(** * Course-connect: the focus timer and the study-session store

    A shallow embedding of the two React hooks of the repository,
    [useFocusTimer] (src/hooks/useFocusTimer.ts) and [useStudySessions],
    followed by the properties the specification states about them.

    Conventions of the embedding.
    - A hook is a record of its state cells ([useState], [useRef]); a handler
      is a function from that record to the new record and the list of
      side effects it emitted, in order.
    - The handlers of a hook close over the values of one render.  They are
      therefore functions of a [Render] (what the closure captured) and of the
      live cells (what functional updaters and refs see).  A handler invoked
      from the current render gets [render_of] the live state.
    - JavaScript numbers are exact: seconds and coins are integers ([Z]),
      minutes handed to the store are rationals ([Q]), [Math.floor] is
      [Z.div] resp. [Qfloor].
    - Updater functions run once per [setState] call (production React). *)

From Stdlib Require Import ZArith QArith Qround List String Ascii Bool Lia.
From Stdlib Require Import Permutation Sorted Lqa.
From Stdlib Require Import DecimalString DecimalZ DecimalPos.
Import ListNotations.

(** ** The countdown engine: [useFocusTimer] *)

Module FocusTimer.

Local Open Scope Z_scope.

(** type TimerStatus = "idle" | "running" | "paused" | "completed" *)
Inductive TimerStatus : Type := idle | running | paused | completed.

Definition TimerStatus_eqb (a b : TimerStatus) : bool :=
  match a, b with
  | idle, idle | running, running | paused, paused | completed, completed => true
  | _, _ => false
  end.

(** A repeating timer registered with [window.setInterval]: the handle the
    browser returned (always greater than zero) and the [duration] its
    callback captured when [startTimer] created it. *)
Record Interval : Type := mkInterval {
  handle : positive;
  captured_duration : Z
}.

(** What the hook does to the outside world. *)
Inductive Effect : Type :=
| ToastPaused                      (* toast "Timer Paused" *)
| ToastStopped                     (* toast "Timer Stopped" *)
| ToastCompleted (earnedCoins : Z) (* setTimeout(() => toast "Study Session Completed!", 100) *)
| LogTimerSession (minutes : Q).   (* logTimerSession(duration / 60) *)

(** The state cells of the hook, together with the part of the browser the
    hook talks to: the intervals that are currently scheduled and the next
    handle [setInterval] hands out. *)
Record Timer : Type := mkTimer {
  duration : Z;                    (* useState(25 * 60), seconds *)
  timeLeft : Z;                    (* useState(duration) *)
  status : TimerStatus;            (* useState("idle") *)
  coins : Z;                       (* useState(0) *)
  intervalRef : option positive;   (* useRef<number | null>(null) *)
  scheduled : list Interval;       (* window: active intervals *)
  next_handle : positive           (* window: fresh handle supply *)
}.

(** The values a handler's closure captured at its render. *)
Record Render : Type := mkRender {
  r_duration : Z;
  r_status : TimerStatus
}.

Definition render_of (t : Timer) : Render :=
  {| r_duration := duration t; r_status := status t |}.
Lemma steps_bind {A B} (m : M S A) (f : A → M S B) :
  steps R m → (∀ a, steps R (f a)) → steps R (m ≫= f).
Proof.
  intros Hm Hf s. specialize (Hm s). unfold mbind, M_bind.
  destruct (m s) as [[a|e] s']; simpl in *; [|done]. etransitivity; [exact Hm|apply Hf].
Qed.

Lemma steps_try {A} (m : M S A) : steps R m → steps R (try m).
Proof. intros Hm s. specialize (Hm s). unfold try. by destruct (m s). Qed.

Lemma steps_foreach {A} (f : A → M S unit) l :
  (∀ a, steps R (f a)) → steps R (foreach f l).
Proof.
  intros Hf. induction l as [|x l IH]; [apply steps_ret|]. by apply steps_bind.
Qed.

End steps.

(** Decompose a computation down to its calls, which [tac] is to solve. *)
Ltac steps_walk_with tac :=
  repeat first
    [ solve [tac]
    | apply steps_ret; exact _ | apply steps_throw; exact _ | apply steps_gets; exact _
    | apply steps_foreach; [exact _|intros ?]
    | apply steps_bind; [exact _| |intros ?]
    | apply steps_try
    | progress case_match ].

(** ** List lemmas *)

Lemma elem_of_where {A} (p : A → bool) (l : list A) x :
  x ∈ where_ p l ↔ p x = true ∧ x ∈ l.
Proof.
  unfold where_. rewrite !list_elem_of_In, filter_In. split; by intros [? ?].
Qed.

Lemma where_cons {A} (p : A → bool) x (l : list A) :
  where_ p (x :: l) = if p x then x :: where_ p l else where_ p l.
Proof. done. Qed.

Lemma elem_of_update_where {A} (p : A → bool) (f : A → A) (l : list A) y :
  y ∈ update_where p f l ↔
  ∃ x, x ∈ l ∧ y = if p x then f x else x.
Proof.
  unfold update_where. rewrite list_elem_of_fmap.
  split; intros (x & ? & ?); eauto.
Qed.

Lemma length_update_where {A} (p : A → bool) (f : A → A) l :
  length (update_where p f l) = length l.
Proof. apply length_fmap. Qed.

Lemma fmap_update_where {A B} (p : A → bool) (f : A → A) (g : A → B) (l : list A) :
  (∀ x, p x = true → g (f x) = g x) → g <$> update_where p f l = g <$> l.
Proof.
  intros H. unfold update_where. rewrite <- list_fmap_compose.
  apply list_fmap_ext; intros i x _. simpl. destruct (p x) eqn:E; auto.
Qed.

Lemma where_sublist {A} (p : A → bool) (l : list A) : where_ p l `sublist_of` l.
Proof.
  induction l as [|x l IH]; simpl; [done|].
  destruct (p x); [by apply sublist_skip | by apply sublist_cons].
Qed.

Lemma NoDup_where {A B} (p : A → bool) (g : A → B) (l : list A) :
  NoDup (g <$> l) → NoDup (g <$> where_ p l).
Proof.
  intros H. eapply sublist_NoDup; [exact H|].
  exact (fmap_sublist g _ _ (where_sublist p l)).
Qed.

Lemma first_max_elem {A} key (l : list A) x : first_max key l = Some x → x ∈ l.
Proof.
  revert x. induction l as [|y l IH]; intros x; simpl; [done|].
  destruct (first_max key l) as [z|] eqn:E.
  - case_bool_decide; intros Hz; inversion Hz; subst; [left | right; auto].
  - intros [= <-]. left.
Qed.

◆ **Description of the task**: Write out again every entry above, exactly as given.

◆ **Output of the exercise**:
(** * Course-connect: the focus timer and the study-session store

    A shallow embedding of the two React hooks of the repository,
    [useFocusTimer] (src/hooks/useFocusTimer.ts) and [useStudySessions],
    followed by the properties the specification states about them.

    Conventions of the embedding.
    - A hook is a record of its state cells ([useState], [useRef]); a handler
      is a function from that record to the new record and the list of
      side effects it emitted, in order.
    - The handlers of a hook close over the values of one render.  They are
      therefore functions of a [Render] (what the closure captured) and of the
      live cells (what functional updaters and refs see).  A handler invoked
      from the current render gets [render_of] the live state.
    - JavaScript numbers are exact: seconds and coins are integers ([Z]),
      minutes handed to the store are rationals ([Q]), [Math.floor] is
      [Z.div] resp. [Qfloor].
    - Updater functions run once per [setState] call (production React). *)

From Stdlib Require Import ZArith QArith Qround List String Ascii Bool Lia.
From Stdlib Require Import Permutation Sorted Lqa.
From Stdlib Require Import DecimalString DecimalZ DecimalPos.
Import ListNotations.

(** ** The countdown engine: [useFocusTimer] *)

Module FocusTimer.

Local Open Scope Z_scope.

(** type TimerStatus = "idle" | "running" | "paused" | "completed" *)
Inductive TimerStatus : Type := idle | running | paused | completed.

Definition TimerStatus_eqb (a b : TimerStatus) : bool :=
  match a, b with
  | idle, idle | running, running | paused, paused | completed, completed => true
  | _, _ => false
  end.

(** A repeating timer registered with [window.setInterval]: the handle the
    browser returned (always greater than zero) and the [duration] its
    callback captured when [startTimer] created it. *)
Record Interval : Type := mkInterval {
  handle : positive;
  captured_duration : Z
}.

(** What the hook does to the outside world. *)
Inductive Effect : Type :=
| ToastPaused                      (* toast "Timer Paused" *)
| ToastStopped                     (* toast "Timer Stopped" *)
| ToastCompleted (earnedCoins : Z) (* setTimeout(() => toast "Study Session Completed!", 100) *)
| LogTimerSession (minutes : Q).   (* logTimerSession(duration / 60) *)

(** The state cells of the hook, together with the part of the browser the
    hook talks to: the intervals that are currently scheduled and the next
    handle [setInterval] hands out. *)
Record Timer : Type := mkTimer {
  duration : Z;                    (* useState(25 * 60), seconds *)
  timeLeft : Z;                    (* useState(duration) *)
  status : TimerStatus;            (* useState("idle") *)
  coins : Z;                       (* useState(0) *)
  intervalRef : option positive;   (* useRef<number | null>(null) *)
  scheduled : list Interval;       (* window: active intervals *)
  next_handle : positive           (* window: fresh handle supply *)
}.

(** The values a handler's closure captured at its render. *)
Record Render : Type := mkRender {
  r_duration : Z;
  r_status : TimerStatus
}.

Definition render_of (t : Timer) : Render :=
  {| r_duration := duration t; r_status := status t |}.
Lemma steps_bind {A B} (m : M S A) (f : A → M S B) :
  steps R m → (∀ a, steps R (f a)) → steps R (m ≫= f).
Proof.
  intros Hm Hf s. specialize (Hm s). unfold mbind, M_bind.
  destruct (m s) as [[a|e] s']; simpl in *; [|done]. etransitivity; [exact Hm|apply Hf].
Qed.

Lemma steps_try {A} (m : M S A) : steps R m → steps R (try m).
Proof. intros Hm s. specialize (Hm s). unfold try. by destruct (m s). Qed.

Lemma steps_foreach {A} (f : A → M S unit) l :
  (∀ a, steps R (f a)) → steps R (foreach f l).
Proof.
  intros Hf. induction l as [|x l IH]; [apply steps_ret|]. by apply steps_bind.
Qed.

End steps.

(** Decompose a computation down to its calls, which [tac] is to solve. *)
Ltac steps_walk_with tac :=
  repeat first
    [ solve [tac]
    | apply steps_ret; exact _ | apply steps_throw; exact _ | apply steps_gets; exact _
    | apply steps_foreach; [exact _|intros ?]
    | apply steps_bind; [exact _| |intros ?]
    | apply steps_try
    | progress case_match ].

(** ** List lemmas *)

Lemma elem_of_where {A} (p : A → bool) (l : list A) x :
  x ∈ where_ p l ↔ p x = true ∧ x ∈ l.
Proof.
  unfold where_. rewrite !list_elem_of_In, filter_In. split; by intros [? ?].
Qed.

Lemma where_cons {A} (p : A → bool) x (l : list A) :
  where_ p (x :: l) = if p x then x :: where_ p l else where_ p l.
Proof. done. Qed.

Lemma elem_of_update_where {A} (p : A → bool) (f : A → A) (l : list A) y :
  y ∈ update_where p f l ↔
  ∃ x, x ∈ l ∧ y = if p x then f x else x.
Proof.
  unfold update_where. rewrite list_elem_of_fmap.
  split; intros (x & ? & ?); eauto.
Qed.

Lemma length_update_where {A} (p : A → bool) (f : A → A) l :
  length (update_where p f l) = length l.
Proof. apply length_fmap. Qed.

Lemma fmap_update_where {A B} (p : A → bool) (f : A → A) (g : A → B) (l : list A) :
  (∀ x, p x = true → g (f x) = g x) → g <$> update_where p f l = g <$> l.
Proof.
  intros H. unfold update_where. rewrite <- list_fmap_compose.
  apply list_fmap_ext; intros i x _. simpl. destruct (p x) eqn:E; auto.
Qed.

Lemma where_sublist {A} (p : A → bool) (l : list A) : where_ p l `sublist_of` l.
Proof.
  induction l as [|x l IH]; simpl; [done|].
  destruct (p x); [by apply sublist_skip | by apply sublist_cons].
Qed.

Lemma NoDup_where {A B} (p : A → bool) (g : A → B) (l : list A) :
  NoDup (g <$> l) → NoDup (g <$> where_ p l).
Proof.
  intros H. eapply sublist_NoDup; [exact H|].
  exact (fmap_sublist g _ _ (where_sublist p l)).
Qed.

Lemma first_max_elem {A} key (l : list A) x : first_max key l = Some x → x ∈ l.
Proof.
  revert x. induction l as [|y l IH]; intros x; simpl; [done|].
  destruct (first_max key l) as [z|] eqn:E.
  - case_bool_decide; intros Hz; inversion Hz; subst; [left | right; auto].
  - intros [= <-]. left.
Qed.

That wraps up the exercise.